External Bitcoin Timestamping

An alternate approach would be for calendar servers to advertise merkle tips that they want timestamped, and then accept Bitcoin timestamps provided by anyone for those tips. Bitcoin timestamping functionality could then be done external to the public calendars, and redundancy provided by having multiple stampers with varying timeouts. Equally, this would allow anyone to help out the public infrastructure by donating a timestamp transaction (which is also a nice way to speed up confirmation!).

We would want to apply some fairly stringent standardness checks to externally provided transactions though: the transaction data ends up in the timestamps, allowing attackers to do things like embed signatures that set off virus-checkers in the transactions they submit.
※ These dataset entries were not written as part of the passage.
(* ===== verification/Legs.v ===== *)
(** Legs of an activity: crates/app/src/recorded_activity/legs.rs (titles, legs,
    summaries), leg_repository.rs, leg_commands.rs, leg_queries.rs, and the
    PostgreSQL repository of crates/infrastructure/src/leg_persistence.rs over
    the table of migrations/20250109000001_create_legs_table.sql. *)
From S2P Require Import Prelude Float64 RustString RecordedActivity Sorting.

Definition MAX_LEGS_PER_ACTIVITY : N := 30.
Definition MAX_LEG_TITLE_LENGTH : N := 255.

(** A calendar date: its days since the epoch. *)
Abbreviation date := Z (only parsing).

(** ** Titles *)

Record LegTitle := mkLegTitle { leg_title_str : rstr }.

#[export] Instance LegTitle_eq_dec : EqDecision LegTitle.
Proof. solve_decision. Defined.

Definition LegTitle_new (value : rstr) : result RecordedActivityError LegTitle :=
  let trimmed := trim value in
  if is_empty trimmed then Err (InvalidLegTitle (lit "leg title must not be empty"))
  else if (MAX_LEG_TITLE_LENGTH <? str_len trimmed)%N then
    Err (InvalidLegTitle (lit "leg title must not exceed " ++ display_N MAX_LEG_TITLE_LENGTH
           ++ lit " characters, got " ++ display_N (str_len trimmed)))
  else Ok (mkLegTitle trimmed).

(** ** Legs *)

Record Leg := mkLeg {
  leg_id : uuid;
  leg_activity_id : uuid;
  leg_number : N;
  leg_title : option LegTitle;
  leg_date : date;
  leg_source_revision_id : option uuid;
  leg_recorded_track_id : option uuid;
  leg_created_at : datetime;
  leg_updated_at : datetime }.

#[export] Instance Leg_eq_dec : EqDecision Leg.
Proof. solve_decision. Defined.

(** The two range checks [Leg::new] and [update_leg_number] share. *)
Definition check_leg_number (activity_id : uuid) (n : N) : result RecordedActivityError unit :=
  if (n <? 1)%N then Err (InvalidLegNumber n (lit "leg number must be at least 1"))
  else if (MAX_LEGS_PER_ACTIVITY <? n)%N then Err (MaxLegsExceeded activity_id MAX_LEGS_PER_ACTIVITY)
  else Ok tt.

Definition Leg_new (new_id : uuid) (now : datetime) (activity_id : uuid) (n : N)
    (title : option LegTitle) (d : date) (source_revision_id recorded_track_id : option uuid)
    : result RecordedActivityError Leg :=
  check_leg_number activity_id n;;
  mret (mkLeg new_id activity_id n title d source_revision_id recorded_track_id now now).

Definition rename (now : datetime) (title : option LegTitle) (l : Leg) : Leg :=
  mkLeg (leg_id l) (leg_activity_id l) (leg_number l) title (leg_date l)
    (leg_source_revision_id l) (leg_recorded_track_id l) (leg_created_at l) now.
Definition update_date (now : datetime) (d : date) (l : Leg) : Leg :=
  mkLeg (leg_id l) (leg_activity_id l) (leg_number l) (leg_title l) d
    (leg_source_revision_id l) (leg_recorded_track_id l) (leg_created_at l) now.
Definition update_leg_number (now : datetime) (n : N) (l : Leg)
    : result RecordedActivityError Leg :=
  check_leg_number (leg_activity_id l) n;;
  mret (mkLeg (leg_id l) (leg_activity_id l) n (leg_title l) (leg_date l)
    (leg_source_revision_id l) (leg_recorded_track_id l) (leg_created_at l) now).

(** ** Summaries *)

Record LegSummary := mkLegSummary {
  ls_distance_meters : f64;
  ls_elevation_gain_meters : option f64;
  ls_elevation_loss_meters : option f64;
  ls_point_count : N;
  ls_duration_seconds : option f64 }.

Definition empty_summary : LegSummary := mkLegSummary f64_zero None None 0 None.

Definition combine_optional (a b : option f64) : option f64 :=
  match a, b with
  | Some x, Some y => Some (f64_add x y)
  | Some x, None => Some x
  | None, Some y => Some y
  | None, None => None
  end.

Definition combine (s other : LegSummary) : LegSummary :=
  mkLegSummary (f64_add (ls_distance_meters s) (ls_distance_meters other))
    (combine_optional (ls_elevation_gain_meters s) (ls_elevation_gain_meters other))
    (combine_optional (ls_elevation_loss_meters s) (ls_elevation_loss_meters other))
    (u32_wrap (ls_point_count s + ls_point_count other))
    (combine_optional (ls_duration_seconds s) (ls_duration_seconds other)).

(** ** The repository *)

Class LegRepository (S : Type) := {
  list_legs : uuid -> eff S RecordedActivityError (list Leg);
  find_leg : uuid -> eff S RecordedActivityError (option Leg);
  save_leg : Leg -> eff S RecordedActivityError unit;
  update_leg : Leg -> eff S RecordedActivityError unit;
  delete_leg : uuid -> eff S RecordedActivityError unit;
  next_leg_number : uuid -> eff S RecordedActivityError N;
  reorder_legs : uuid -> uuid -> N -> eff S RecordedActivityError unit;
  get_leg_summary : uuid -> eff S RecordedActivityError (option LegSummary) }.

(** ** Commands and queries *)

Record LegDetail := mkLegDetail { ld_leg : Leg; ld_summary : option LegSummary }.
Record LegWithSummary := mkLegWithSummary { lws_leg : Leg; lws_summary : LegSummary }.
Record ActivityLegStats := mkLegStats { als_total : LegSummary; als_per_leg : list LegWithSummary }.

Section commands.
Context {S : Type} `{LegRepository S}.

Definition parse_title (title : option rstr) : result RecordedActivityError (option LegTitle) :=
  match title with
  | Some t => t ← LegTitle_new t; mret (Some t)
  | None => mret None
  end.

Definition load_leg (id : uuid) : eff S RecordedActivityError Leg :=
  o ← find_leg id; lift (ok_or o (LegNotFound id)).

Definition add_leg (new_id : uuid) (now : datetime) (activity_id : uuid) (title : option rstr)
    (d : date) (source_revision_id recorded_track_id : option uuid)
    : eff S RecordedActivityError Leg :=
  n ← next_leg_number activity_id;
  lift (guard_err (MAX_LEGS_PER_ACTIVITY <? n)%N
          (MaxLegsExceeded activity_id MAX_LEGS_PER_ACTIVITY));;
  leg_title ← lift (parse_title title);
  leg ← lift (Leg_new new_id now activity_id n leg_title d source_revision_id recorded_track_id);
  save_leg leg;;
  mret leg.

Definition rename_leg (now : datetime) (id : uuid) (new_title : option rstr)
    : eff S RecordedActivityError Leg :=
  title ← lift (parse_title new_title);
  leg ← load_leg id;
  let leg := rename now title leg in
  update_leg leg;; mret leg.

Definition update_leg_date (now : datetime) (id : uuid) (new_date : date)
    : eff S RecordedActivityError Leg :=
  leg ← load_leg id;
  let leg := update_date now new_date leg in
  update_leg leg;; mret leg.

Definition reorder_leg (id : uuid) (new_position : N) : eff S RecordedActivityError unit :=
  lift (guard_err (new_position <? 1)%N
          (InvalidLegNumber new_position (lit "position must be at least 1")));;
  lift (guard_err (MAX_LEGS_PER_ACTIVITY <? new_position)%N
          (MaxLegsExceeded 0 MAX_LEGS_PER_ACTIVITY));;
  leg ← load_leg id;
  reorder_legs (leg_activity_id leg) id new_position.

(** The loop that renumbers what is left, [idx] counting from 0. *)
Fixpoint renumber (now : datetime) (idx : N) (legs : list Leg)
    : eff S RecordedActivityError unit :=
  match legs with
  | [] => mret tt
  | leg :: rest =>
      let expected_number := (u32_wrap (u32_wrap idx + 1))%N in
      (if negb (leg_number leg =? expected_number)%N then
         leg ← lift (update_leg_number now expected_number leg); update_leg leg
       else mret tt);;
      renumber now (idx + 1) rest
  end.

Definition remove_leg (now : datetime) (id : uuid) : eff S RecordedActivityError unit :=
  leg ← load_leg id;
  delete_leg id;;
  remaining_legs ← list_legs (leg_activity_id leg);
  renumber now 0 (sort_by_key leg_number remaining_legs).

Definition list_legs_for_activity (activity_id : uuid) : eff S RecordedActivityError (list Leg) :=
  list_legs activity_id.

Definition get_leg_detail (id : uuid) : eff S RecordedActivityError LegDetail :=
  leg ← load_leg id;
  summary ← get_leg_summary id;
  mret (mkLegDetail leg summary).

Fixpoint aggregate (legs : list Leg) (total : LegSummary) (per_leg : list LegWithSummary)
    : eff S RecordedActivityError ActivityLegStats :=
  match legs with
  | [] => mret (mkLegStats total per_leg)
  | leg :: rest =>
      o ← get_leg_summary (leg_id leg);
      let summary := default empty_summary o in
      aggregate rest (combine total summary) (per_leg ++ [mkLegWithSummary leg summary])
  end.

Definition get_aggregated_stats (activity_id : uuid) : eff S RecordedActivityError ActivityLegStats :=
  legs ← list_legs activity_id;
  aggregate legs empty_summary [].
End commands.

(** ** The PostgreSQL repository

    A table is a map from the primary key to the row.  A statement that would
    leave two rows with the same (activity_id, leg_number) is refused by the
    UNIQUE constraint and changes nothing; the text of the error is the
    database's.  Foreign keys and connection failures are not modelled. *)

Record LegRow := mkLegRow {
  lr_id : uuid;
  lr_activity_id : uuid;
  lr_leg_number : Z;
  lr_title : option rstr;
  lr_date : date;
  lr_source_revision_id : option uuid;
  lr_recorded_track_id : option uuid;
  lr_created_at : datetime;
  lr_updated_at : datetime }.

Record TrackRow := mkTrackRow {
  tr_distance_meters : option f64;
  tr_elevation_gain_meters : option f64;
  tr_elevation_loss_meters : option f64;
  tr_point_count : option Z }.

Record LegDb := mkLegDb { legs_table : gmap N LegRow; tracks_table : gmap N TrackRow }.

Definition u32_of (z : Z) : N := Z.to_N (z mod 2 ^ 32).

Definition into_leg (r : LegRow) : Leg :=
  mkLeg (lr_id r) (lr_activity_id r) (u32_of (lr_leg_number r))
    (lr_title r ≫= fun t => match LegTitle_new t with Ok t => Some t | _ => None end)
    (lr_date r) (lr_source_revision_id r) (lr_recorded_track_id r)
    (lr_created_at r) (lr_updated_at r).

Definition leg_row (l : Leg) : LegRow :=
  mkLegRow (leg_id l) (leg_activity_id l) (i32_of (Z.of_N (leg_number l)))
    (leg_title_str <$> leg_title l) (leg_date l) (leg_source_revision_id l)
    (leg_recorded_track_id l) (leg_created_at l) (leg_updated_at l).

Definition leg_key (r : LegRow) : N * Z := (lr_activity_id r, lr_leg_number r).

Definition unique_ok (t : gmap N LegRow) : Prop :=
  map_Forall (fun i r => map_Forall (fun j r' => leg_key r = leg_key r' -> i = j) t) t.

#[export] Instance unique_ok_dec t : Decision (unique_ok t).
Proof. unfold unique_ok. apply _. Defined.

(** The error text of a constraint violation. *)
Class DbMessages := unique_violation : rstr.

Section postgres.
Context `{DbMessages}.

(** A data-changing statement on the table. *)
Definition execute_sql (f : gmap N LegRow -> gmap N LegRow) : eff LegDb RecordedActivityError unit :=
  db ← get;
  let t := f (legs_table db) in
  if decide (unique_ok t) then put (mkLegDb t (tracks_table db))
  else throw (Persistence unique_violation).

Definition rows_of (activity_id : uuid) (t : gmap N LegRow) : list LegRow :=
  filter (fun r => lr_activity_id r = activity_id) (map snd (map_to_list t)).

(** [ORDER BY leg_number ASC], the numbers shifted to be natural. *)
Definition number_key (r : LegRow) : N := Z.to_N (lr_leg_number r + 2 ^ 31).

Definition pg_list_legs (activity_id : uuid) : eff LegDb RecordedActivityError (list Leg) :=
  db ← get; mret (map into_leg (sort_by_key number_key (rows_of activity_id (legs_table db)))).

Definition pg_find_leg (id : uuid) : eff LegDb RecordedActivityError (option Leg) :=
  db ← get; mret (into_leg <$> legs_table db !! id).

Definition pg_save_leg (l : Leg) : eff LegDb RecordedActivityError unit :=
  db ← get;
  match legs_table db !! leg_id l with
  | Some _ => throw (Persistence unique_violation)
  | None => execute_sql (<[leg_id l := leg_row l]>)
  end.

Definition pg_update_leg (l : Leg) : eff LegDb RecordedActivityError unit :=
  execute_sql (alter (fun r => mkLegRow (lr_id r) (lr_activity_id r)
      (i32_of (Z.of_N (leg_number l))) (leg_title_str <$> leg_title l) (leg_date l)
      (leg_source_revision_id l) (leg_recorded_track_id l) (lr_created_at r)
      (leg_updated_at l)) (leg_id l)).

Definition pg_delete_leg (id : uuid) : eff LegDb RecordedActivityError unit :=
  execute_sql (delete id).

Definition max_number (rows : list LegRow) : option Z :=
  match rows with
  | [] => None
  | r :: rest => Some (fold_left (fun m r => Z.max m (lr_leg_number r)) rest (lr_leg_number r))
  end.

Definition pg_next_leg_number (activity_id : uuid) : eff LegDb RecordedActivityError N :=
  db ← get;
  mret (u32_wrap (u32_of (default 0%Z (max_number (rows_of activity_id (legs_table db)))) + 1)).

Definition set_number (now : datetime) (n : Z) (r : LegRow) : LegRow :=
  mkLegRow (lr_id r) (lr_activity_id r) n (lr_title r) (lr_date r) (lr_source_revision_id r)
    (lr_recorded_track_id r) (lr_created_at r) now.

(** [UPDATE .. SET leg_number = leg_number + delta WHERE activity_id = ..
    AND leg_number BETWEEN .. AND id != ..]. *)
Definition shift_numbers (now : datetime) (activity_id id : uuid) (lo hi delta : Z)
    (t : gmap N LegRow) : gmap N LegRow :=
  map_imap (fun j r => Some
    (if bool_decide (lr_activity_id r = activity_id) && (lo <=? lr_leg_number r)%Z
        && (lr_leg_number r <=? hi)%Z && negb (j =? id)%N
     then set_number now (lr_leg_number r + delta) r else r)) t.

Definition pg_reorder_legs (now : datetime) (activity_id id : uuid) (new_position : N)
    : eff LegDb RecordedActivityError unit :=
  o ← pg_find_leg id;
  current_leg ← lift (ok_or o (LegNotFound id));
  let old_pos := i32_of (Z.of_N (leg_number current_leg)) in
  let new_pos := i32_of (Z.of_N new_position) in
  if (old_pos =? new_pos)%Z then mret tt
  else
    (if (new_pos <? old_pos)%Z
     then execute_sql (shift_numbers now activity_id id new_pos (old_pos - 1) 1)
     else execute_sql (shift_numbers now activity_id id (old_pos + 1) new_pos (-1)));;
    execute_sql (alter (set_number now new_pos) id).

Definition pg_get_leg_summary (id : uuid) : eff LegDb RecordedActivityError (option LegSummary) :=
  db ← get;
  mret (r ← legs_table db !! id; track ← lr_recorded_track_id r;
        tr ← tracks_table db !! track;
        Some (mkLegSummary (default f64_zero (tr_distance_meters tr))
                (tr_elevation_gain_meters tr) (tr_elevation_loss_meters tr)
                (u32_of (default 0%Z (tr_point_count tr))) None)).

#[export] Instance PgLegRepository (now : datetime) : LegRepository LegDb := {|
  list_legs := pg_list_legs;
  find_leg := pg_find_leg;
  save_leg := pg_save_leg;
  update_leg := pg_update_leg;
  delete_leg := pg_delete_leg;
  next_leg_number := pg_next_leg_number;
  reorder_legs := pg_reorder_legs now;
  get_leg_summary := pg_get_leg_summary |}.
End postgres.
Segwit will make this fairly easy though, as we can force the tx to spend exactly one segwit input, which very effectively constrains what can be in the scriptSig; the timestamp won't contain any witness data.

Prefix Queries

When requesting commitment timestamps clients should be allowed to request all commitments starting with a given prefix. This would improve privacy by increasing the k-anonymity set for the query. Additionally, once prefix queries were implemented, it'd be easy to make dummy requests for prefixes picked at random.

Of course, having enough OpenTimestamps users that a per-second commitment didn't necessarily map to a single user would be a good improvement too!